Rails Date MySQL operational differences

Hey Ladies and Gentlemen,

I have been working with a couple of date operations in rails and my answers have been pretty consistently inconsistent. I am a bit puzzled about the difference between: 1) days_stat = user.daily_stats.where({:day => dte.midnight.. (dte.midnight + 1.day)}).first 2) days_stat = user.daily_stats.where('date(day) = ?', dte).first

where dte = "2010-11-04".to_date

#1 consistently gets me a the next day's record. #2 seems to work right, but will it be able to do the UTC conversion into EST?

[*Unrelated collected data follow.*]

Lemma column_0_select_true {A : Type} (mask : list bool) (rs : list (list A)) :
  Forall (fun r => List.length r = S (List.length mask)) rs ->
  column 0 (map (select (true :: mask)) rs) = column 0 rs /\
  map (@tl A) (map (select (true :: mask)) rs) =
  map (select mask) (map (@tl A) rs).
Proof.
  induction 1 as [|r rs Hr _ [IH1 IH2]]; [split; reflexivity|].
  destruct r as [|x r]; [discriminate|].
  rewrite !map_cons, !column_cons, IH1, IH2. split; reflexivity.
Qed.

Lemma select_false_tl {A : Type} (mask : list bool) (rs : list (list A)) :
  Forall (fun r => List.length r = S (List.length mask)) rs ->
  map (select (false :: mask)) rs = map (select mask) (map (@tl A) rs).
Proof.
  induction 1 as [|r rs Hr _ IH]; [reflexivity|].
  destruct r as [|x r]; [discriminate|].
  rewrite !map_cons, IH. reflexivity.
Qed.

(** Masking the columns of an array keeps the masked points, whole. *)
Lemma columns_of_select {A : Type} (mask : list bool) (rs : list (list A)) :
  Forall (fun r => List.length r = List.length mask) rs ->
  columns_of (count_occ bool_dec mask true) (map (select mask) rs) =
  select mask (columns_of (List.length mask) rs).
Proof.
  revert rs. induction mask as [|b mask IH]; intros rs Hrs.
  - reflexivity.
  - cbn [List.length columns_of].
    pose proof (Forall_length_tl _ _ Hrs) as Htl.
    destruct b.
    + cbn [count_occ]. destruct (bool_dec true true) as [_|n]; [|now destruct n].
      cbn [columns_of].
      destruct (column_0_select_true mask rs Hrs) as [-> ->].
      rewrite IH by assumption. reflexivity.
    + cbn [count_occ]. destruct (bool_dec false true) as [e|_]; [discriminate|].
      rewrite select_false_tl by assumption.
      rewrite IH by assumption. reflexivity.
Qed.

(** The mask [not_close] of line 155, point by point. *)
Lemma not_close_mask (radius : spec_float) (n : nat) :
  forall (r0 r1 : list spec_float) (rest : list (list spec_float)),
    List.length r0 = n -> List.length r1 = n ->
    Forall (fun r => List.length r = n) rest ->
    logical_not (logical_and (abs_lt radius r0) (abs_lt radius r1)) =
    map (fun c => negb (in_gate radius c)) (columns_of n (r0 :: r1 :: rest)).
Proof.
  induction n as [|n IH]; intros r0 r1 rest H0 H1 Hrest.
  - destruct r0; [|discriminate]. reflexivity.
  - destruct r0 as [|x r0]; [discriminate|].
    destruct r1 as [|y r1]; [discriminate|].
    injection H0 as H0. injection H1 as H1.
    cbn [columns_of map tl].
    rewrite <- (IH r0 r1 (map (@tl _) rest))
      by (try assumption; now apply Forall_length_tl).
    reflexivity.
Qed.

Let me know if that makes sense.

Thanks and Regards.

bertly_the_coder wrote in post #960002:

I have been working with a couple of date operations in rails and my answers have been pretty consistently inconsistent. I am a bit puzzled about the difference between: 1) days_stat = user.daily_stats.where({:day => dte.midnight.. (dte.midnight + 1.day)}).first 2) days_stat = user.daily_stats.where('date(day) = ?', dte).first

I find it helpful to simplify how I think about what a Date or Time object really is. Let's think about it as it relates to UNIX time. UNIX time is represented as the number of seconds since January 1, 1970 UTC. So that means UNIX time is nothing more than a simple integer value (stored internally as a long).

Now when we ask for a range, as you show in #1 above, we are basically creating a range of integer values. Imagine if exactly midnight today UTC was assigned the value 0:

today_midnight = today.at_midnight => 0

tomorrow_midnight = today_midnight + 1.day => 86400

today_midnight...tomorrow_midnight => 0...86400

Notice I used the exclusive range operator (...) rather than the inclusive (..). We want to include exactly midnight_today, but exclude exactly midnight_tomorrow.

Now assuming all dates and times are stored in the database in UTC, which I believe is the default in current versions of Rails, then thinking in these terms works.

Now some questions to clarify your questions:

1. Are the dates your working with stored in the database as date or datetime columns? 2. If you are looking for a specific record to be returned by .first are you specifying an order by clause containing the relevant data/datatime column?

In case of #1 above, if your date is stored in a date column as opposed to datetime then a simple comparison will suffice:

today = Date.today days_stat = user.daily_stats.where({ :day => today }).first

Looking at this from our imaginary date reference where midnight today = 0 you're basically saying this:

days_stat = user.daily_stats.where("day = 0").first

However, if :day is stored in a datetime field then it's safest, and most efficient, assuming the :day column is indexed, to use the exclusive range method:

today = Date.today tomorrow = today + 1.day days_stat = user.daily_stats.where({ :day => today...tomorrow }).first

which is like saying days_stat = user.daily_stats.where("day >= 0 and day < 86400").first

Another possible inconsistency relates to my question #2. Assuming it is possible to have more that one daily_stats record for a given day and there is no ordering specified. Then calling first would be like saying, "Give me ANY one of the records where day = today." You cannot guarantee that records will be returned in a specific order unless you explicitly specify that ordering in the SQL. Beyond that if the only ordering specified was on your day column then rows with the exact date value would have arbitrary ordering, which will likely vary depending on what database back-end is used.

One last note about the representation of dates in other times zones (like EST). This should not affect how you query your database, only how the resulting date value is displayed to the end user. Store all dates and times in UTC. Then setup your Rails application to have a default local zone (i.e. UTC). If you want your application to be able to display dates and time in the end user's local time zone then you need ask them what that is when they sign up. Then store that timezone in their user account record.

Translation of dates and times (as well as translations of numbers and currency BTW) are part of the View layer's responsibility not the model. However, I often see this responsibility delegated to model objects, and in this case I think that's fine because it is convenient to do so.

Not all systems do this mixing of responsibilities though. Rudy/Rails happens to be one that does. Other frameworks use separate formatter classes that delegate this responsibility out to view layer objects. Examples are (SimpleDateFormat in Java and NSDateFormatter in Objective-C).

What's important to you is that the storage of date and time representations at the actual model layer is consistent. If times are stored in UTC, always store times in UTC. Don't mix representations in the database.